→ INSTRUCTIONS FOR THE TASK:
In the data below, find each line containing the string "address" and return it.

→ TASK INPUT:
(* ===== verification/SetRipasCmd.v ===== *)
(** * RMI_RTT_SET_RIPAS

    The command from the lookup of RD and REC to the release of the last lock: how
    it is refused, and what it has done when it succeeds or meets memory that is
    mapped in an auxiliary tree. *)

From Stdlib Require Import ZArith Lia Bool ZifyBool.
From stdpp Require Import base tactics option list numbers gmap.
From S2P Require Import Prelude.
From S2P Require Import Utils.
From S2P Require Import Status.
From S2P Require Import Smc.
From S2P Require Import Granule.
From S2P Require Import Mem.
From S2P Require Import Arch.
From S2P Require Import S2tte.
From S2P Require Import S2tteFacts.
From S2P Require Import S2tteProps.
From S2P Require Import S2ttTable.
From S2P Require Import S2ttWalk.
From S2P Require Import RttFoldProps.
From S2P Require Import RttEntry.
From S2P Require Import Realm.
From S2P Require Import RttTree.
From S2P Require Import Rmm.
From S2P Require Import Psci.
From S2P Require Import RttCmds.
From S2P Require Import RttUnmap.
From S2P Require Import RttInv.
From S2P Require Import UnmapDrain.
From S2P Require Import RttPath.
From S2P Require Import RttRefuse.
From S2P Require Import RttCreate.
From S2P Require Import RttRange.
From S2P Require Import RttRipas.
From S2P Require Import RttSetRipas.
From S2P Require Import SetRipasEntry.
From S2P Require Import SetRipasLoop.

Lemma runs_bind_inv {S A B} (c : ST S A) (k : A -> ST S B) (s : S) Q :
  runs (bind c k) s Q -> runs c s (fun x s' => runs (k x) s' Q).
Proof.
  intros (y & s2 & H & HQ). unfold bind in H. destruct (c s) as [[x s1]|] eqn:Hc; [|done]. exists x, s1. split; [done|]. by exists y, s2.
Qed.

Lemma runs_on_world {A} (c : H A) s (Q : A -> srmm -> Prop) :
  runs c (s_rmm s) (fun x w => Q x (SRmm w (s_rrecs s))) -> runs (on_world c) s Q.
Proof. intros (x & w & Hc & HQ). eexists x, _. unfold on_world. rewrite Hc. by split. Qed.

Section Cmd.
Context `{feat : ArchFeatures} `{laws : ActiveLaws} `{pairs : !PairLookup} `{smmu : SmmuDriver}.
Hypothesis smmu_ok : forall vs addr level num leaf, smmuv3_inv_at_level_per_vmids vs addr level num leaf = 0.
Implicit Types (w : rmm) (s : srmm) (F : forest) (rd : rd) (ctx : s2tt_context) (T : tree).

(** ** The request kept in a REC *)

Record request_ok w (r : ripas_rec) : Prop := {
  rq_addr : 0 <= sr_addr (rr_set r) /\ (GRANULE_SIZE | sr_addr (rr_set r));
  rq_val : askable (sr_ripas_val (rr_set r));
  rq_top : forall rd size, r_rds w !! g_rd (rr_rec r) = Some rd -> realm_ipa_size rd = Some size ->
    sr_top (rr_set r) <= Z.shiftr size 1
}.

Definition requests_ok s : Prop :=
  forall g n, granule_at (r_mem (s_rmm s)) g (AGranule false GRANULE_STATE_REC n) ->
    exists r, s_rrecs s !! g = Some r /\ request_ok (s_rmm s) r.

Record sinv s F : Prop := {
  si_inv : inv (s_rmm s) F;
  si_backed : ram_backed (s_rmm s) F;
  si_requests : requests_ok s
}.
---
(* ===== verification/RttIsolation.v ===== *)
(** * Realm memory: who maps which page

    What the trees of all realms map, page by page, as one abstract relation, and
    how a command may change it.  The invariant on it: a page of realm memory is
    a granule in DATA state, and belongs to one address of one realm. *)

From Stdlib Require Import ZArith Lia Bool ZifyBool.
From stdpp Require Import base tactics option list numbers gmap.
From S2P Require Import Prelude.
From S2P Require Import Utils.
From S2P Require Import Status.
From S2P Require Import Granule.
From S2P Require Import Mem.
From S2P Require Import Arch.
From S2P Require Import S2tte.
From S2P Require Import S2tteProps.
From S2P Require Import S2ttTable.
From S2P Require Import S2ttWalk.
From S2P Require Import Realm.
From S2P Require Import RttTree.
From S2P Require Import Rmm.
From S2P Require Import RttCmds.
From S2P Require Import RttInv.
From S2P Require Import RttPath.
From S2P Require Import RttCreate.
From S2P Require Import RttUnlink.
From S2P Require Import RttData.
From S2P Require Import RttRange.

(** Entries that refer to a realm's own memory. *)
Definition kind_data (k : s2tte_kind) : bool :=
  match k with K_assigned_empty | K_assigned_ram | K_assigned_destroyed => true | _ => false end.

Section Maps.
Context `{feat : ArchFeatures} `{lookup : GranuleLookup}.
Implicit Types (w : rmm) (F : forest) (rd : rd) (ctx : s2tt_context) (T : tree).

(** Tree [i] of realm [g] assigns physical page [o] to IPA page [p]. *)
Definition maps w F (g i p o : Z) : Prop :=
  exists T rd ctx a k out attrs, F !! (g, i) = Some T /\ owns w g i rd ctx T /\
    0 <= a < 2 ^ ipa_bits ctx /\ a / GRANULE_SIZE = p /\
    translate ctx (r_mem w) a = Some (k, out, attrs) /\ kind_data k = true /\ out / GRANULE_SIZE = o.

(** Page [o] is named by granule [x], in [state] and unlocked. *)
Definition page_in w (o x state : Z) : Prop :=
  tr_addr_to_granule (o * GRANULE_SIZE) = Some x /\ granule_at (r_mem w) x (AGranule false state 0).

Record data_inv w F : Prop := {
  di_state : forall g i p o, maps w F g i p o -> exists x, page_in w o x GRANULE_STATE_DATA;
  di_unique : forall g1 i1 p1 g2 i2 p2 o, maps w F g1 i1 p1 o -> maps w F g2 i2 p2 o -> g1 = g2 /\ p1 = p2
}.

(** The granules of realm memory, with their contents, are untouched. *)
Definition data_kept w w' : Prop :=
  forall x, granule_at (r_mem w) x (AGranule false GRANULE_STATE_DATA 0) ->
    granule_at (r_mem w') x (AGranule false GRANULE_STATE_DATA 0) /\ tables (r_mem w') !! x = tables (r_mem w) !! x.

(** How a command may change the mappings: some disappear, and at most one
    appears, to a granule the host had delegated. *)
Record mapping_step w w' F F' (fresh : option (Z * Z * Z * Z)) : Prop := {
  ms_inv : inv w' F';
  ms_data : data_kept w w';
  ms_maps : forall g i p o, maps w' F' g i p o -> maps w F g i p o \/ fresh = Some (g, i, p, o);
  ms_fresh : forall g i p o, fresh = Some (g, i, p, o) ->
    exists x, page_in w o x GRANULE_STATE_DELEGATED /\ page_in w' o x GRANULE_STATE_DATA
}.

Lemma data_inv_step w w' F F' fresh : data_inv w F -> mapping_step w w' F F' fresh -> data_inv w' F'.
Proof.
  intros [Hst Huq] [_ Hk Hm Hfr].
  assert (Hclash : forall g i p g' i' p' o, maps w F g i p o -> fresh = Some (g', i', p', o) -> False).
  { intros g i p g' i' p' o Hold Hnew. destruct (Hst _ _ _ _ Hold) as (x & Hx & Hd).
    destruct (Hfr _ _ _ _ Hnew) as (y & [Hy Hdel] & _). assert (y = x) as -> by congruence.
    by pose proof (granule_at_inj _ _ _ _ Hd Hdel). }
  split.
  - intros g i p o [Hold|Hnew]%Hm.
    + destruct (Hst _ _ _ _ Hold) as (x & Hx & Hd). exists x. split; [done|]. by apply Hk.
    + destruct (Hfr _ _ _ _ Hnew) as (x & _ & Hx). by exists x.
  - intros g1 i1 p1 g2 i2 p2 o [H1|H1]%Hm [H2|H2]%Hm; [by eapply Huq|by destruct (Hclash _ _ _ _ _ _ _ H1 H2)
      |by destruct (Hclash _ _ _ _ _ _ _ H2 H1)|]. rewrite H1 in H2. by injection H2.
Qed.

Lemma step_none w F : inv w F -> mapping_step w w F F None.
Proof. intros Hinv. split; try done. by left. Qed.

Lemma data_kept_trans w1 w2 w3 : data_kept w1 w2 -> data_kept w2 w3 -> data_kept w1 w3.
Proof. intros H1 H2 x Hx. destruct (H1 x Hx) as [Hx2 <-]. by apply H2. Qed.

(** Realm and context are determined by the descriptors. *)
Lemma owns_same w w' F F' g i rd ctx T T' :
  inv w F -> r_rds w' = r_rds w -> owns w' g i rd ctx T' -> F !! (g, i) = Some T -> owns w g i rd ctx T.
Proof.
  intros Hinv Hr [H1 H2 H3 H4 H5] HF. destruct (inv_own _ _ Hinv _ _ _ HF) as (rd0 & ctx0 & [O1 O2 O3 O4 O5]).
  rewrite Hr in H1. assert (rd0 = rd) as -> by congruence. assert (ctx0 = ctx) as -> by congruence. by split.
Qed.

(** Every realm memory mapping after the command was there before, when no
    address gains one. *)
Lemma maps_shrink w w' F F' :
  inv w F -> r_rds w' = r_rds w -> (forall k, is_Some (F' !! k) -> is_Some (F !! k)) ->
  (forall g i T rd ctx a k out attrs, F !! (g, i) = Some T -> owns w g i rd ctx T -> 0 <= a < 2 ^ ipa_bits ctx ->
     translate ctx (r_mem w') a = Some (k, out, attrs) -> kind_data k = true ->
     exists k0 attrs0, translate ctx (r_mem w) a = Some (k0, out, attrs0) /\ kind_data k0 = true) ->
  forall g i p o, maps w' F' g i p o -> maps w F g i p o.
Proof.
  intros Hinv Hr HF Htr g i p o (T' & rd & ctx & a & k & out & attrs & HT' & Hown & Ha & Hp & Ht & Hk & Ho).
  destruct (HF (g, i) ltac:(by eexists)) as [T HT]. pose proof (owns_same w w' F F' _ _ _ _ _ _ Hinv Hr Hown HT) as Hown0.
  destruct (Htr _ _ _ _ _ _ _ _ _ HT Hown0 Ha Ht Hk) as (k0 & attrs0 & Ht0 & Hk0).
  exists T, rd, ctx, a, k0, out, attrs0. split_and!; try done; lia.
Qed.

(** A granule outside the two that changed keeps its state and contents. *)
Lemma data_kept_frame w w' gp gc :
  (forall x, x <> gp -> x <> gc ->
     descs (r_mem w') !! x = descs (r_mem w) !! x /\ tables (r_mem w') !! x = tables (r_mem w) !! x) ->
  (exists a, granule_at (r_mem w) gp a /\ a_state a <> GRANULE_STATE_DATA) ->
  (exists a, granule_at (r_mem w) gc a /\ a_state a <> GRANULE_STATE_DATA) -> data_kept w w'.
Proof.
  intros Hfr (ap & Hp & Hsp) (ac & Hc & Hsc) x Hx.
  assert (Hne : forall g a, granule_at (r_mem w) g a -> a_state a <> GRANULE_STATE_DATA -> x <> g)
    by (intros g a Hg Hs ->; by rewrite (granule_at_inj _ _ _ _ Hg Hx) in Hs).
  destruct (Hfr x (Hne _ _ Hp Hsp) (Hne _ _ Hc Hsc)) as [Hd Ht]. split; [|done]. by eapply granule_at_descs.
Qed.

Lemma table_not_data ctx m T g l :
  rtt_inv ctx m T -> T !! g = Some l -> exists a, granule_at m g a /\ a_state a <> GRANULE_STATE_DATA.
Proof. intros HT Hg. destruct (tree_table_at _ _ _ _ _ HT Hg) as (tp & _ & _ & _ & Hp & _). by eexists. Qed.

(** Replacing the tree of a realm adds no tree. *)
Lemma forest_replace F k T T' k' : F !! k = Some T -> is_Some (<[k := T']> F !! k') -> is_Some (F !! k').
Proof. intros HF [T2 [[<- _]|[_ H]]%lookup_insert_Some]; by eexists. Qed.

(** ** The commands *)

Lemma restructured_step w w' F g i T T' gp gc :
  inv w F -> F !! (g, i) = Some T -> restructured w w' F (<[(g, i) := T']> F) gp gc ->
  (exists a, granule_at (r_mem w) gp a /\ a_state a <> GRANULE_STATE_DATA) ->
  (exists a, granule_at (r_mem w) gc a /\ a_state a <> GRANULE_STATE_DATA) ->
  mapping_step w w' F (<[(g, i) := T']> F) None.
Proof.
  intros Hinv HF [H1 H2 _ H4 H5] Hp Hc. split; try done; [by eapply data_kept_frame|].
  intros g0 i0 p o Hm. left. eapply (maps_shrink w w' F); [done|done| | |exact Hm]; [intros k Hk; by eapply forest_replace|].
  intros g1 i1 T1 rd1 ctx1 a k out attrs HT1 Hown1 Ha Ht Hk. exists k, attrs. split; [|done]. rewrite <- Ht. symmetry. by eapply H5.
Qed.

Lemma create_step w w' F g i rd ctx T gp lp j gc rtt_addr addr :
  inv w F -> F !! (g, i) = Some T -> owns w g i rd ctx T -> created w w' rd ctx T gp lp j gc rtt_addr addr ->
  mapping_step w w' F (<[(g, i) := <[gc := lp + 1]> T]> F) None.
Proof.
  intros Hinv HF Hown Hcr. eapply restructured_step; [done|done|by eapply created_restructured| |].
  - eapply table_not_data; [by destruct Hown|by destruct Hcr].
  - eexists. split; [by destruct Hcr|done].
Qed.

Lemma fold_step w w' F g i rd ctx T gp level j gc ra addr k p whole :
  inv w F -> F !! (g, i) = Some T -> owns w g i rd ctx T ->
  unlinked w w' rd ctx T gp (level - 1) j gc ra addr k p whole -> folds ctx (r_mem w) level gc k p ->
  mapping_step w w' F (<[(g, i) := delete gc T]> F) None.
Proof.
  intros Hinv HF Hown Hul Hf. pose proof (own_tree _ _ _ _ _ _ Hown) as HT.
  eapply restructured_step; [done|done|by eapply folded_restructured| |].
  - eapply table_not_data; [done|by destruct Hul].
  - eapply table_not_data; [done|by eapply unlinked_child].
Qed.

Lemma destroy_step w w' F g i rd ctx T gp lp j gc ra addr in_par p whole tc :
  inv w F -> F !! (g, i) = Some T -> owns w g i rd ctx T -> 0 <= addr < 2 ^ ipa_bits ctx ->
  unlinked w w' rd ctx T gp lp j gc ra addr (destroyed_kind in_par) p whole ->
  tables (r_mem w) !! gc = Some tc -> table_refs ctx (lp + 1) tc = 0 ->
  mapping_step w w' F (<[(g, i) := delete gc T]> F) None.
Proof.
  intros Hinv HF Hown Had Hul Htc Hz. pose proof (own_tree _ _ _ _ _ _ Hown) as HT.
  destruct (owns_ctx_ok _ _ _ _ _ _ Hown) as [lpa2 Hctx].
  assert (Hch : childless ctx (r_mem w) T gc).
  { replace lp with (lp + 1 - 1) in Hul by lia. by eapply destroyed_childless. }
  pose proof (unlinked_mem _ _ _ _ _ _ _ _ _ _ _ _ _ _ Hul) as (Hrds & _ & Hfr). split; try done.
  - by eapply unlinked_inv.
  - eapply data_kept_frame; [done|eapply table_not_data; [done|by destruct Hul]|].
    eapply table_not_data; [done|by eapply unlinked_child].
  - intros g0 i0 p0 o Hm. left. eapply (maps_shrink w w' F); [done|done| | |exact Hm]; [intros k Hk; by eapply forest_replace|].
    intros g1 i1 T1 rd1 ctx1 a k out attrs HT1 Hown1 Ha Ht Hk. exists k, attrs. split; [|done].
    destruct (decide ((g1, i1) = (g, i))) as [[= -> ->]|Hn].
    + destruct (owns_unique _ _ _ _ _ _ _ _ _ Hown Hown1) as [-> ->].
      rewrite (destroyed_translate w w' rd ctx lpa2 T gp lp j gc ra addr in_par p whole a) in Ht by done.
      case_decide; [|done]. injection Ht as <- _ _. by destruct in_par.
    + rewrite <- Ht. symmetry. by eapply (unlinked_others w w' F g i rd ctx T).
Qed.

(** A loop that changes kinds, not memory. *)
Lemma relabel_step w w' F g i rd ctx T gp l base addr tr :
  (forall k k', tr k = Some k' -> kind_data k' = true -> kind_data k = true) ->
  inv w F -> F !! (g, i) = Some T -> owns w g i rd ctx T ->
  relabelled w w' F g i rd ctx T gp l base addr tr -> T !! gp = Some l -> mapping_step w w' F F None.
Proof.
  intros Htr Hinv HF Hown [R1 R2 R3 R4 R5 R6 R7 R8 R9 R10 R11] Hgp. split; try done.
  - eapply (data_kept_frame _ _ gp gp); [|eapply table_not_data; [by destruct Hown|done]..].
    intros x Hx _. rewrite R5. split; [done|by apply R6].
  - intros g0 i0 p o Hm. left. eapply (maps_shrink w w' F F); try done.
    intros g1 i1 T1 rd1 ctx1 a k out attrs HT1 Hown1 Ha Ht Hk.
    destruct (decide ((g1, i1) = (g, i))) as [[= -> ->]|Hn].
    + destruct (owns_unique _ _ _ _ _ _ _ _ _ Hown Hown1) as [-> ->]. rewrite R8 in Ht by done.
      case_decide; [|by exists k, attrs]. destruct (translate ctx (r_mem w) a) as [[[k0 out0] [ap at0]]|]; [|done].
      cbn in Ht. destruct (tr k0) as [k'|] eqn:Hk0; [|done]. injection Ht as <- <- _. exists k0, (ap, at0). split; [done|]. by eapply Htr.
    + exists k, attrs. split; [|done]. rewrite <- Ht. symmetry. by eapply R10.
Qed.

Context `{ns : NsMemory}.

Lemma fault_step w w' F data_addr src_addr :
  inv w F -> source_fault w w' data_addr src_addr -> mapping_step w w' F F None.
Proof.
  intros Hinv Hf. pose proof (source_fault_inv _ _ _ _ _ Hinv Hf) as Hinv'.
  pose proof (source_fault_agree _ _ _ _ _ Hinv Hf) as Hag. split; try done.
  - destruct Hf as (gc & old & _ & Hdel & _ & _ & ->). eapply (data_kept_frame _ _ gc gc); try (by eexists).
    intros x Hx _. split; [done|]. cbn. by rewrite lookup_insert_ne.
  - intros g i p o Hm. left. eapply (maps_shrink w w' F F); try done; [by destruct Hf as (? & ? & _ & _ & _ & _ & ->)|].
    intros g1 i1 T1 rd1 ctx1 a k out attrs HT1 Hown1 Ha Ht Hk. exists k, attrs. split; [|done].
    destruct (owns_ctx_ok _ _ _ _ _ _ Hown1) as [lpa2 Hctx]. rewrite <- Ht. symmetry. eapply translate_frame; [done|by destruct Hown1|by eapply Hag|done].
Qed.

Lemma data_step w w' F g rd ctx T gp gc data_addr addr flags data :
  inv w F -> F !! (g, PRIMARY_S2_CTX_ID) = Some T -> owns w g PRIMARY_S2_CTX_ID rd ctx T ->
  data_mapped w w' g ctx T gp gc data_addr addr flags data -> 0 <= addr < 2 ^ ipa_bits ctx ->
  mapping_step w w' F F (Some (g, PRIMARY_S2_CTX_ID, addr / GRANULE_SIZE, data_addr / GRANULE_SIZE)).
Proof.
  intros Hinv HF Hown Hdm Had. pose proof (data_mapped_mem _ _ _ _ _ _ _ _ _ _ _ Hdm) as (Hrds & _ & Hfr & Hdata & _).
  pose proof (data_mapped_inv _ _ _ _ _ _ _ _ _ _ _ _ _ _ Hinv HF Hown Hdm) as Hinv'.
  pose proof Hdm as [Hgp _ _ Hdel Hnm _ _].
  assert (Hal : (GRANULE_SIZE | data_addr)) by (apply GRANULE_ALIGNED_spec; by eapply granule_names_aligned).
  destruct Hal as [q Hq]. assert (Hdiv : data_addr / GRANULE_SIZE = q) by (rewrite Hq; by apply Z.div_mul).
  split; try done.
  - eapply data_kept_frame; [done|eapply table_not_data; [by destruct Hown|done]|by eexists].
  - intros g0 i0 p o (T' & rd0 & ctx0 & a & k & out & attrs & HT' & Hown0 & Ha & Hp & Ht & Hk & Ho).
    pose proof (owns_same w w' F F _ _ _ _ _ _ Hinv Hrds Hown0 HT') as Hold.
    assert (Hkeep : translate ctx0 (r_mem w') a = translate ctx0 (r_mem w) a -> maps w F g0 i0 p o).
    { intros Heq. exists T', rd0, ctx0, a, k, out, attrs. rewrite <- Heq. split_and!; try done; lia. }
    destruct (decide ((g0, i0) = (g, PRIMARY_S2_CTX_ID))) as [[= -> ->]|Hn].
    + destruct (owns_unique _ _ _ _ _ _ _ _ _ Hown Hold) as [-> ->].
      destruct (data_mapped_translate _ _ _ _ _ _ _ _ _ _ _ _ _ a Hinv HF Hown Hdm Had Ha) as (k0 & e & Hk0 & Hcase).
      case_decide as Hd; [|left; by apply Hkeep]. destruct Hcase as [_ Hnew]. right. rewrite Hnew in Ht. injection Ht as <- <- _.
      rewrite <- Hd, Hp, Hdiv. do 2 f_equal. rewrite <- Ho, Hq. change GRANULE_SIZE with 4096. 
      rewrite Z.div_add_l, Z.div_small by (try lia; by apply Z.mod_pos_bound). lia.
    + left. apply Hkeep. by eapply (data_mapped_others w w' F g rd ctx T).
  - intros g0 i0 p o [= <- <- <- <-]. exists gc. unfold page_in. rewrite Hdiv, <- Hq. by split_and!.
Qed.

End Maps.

→ EXPECTED ANSWER:
    a granule in DATA state, and belongs to one address of one realm. *)
    address gains one. *)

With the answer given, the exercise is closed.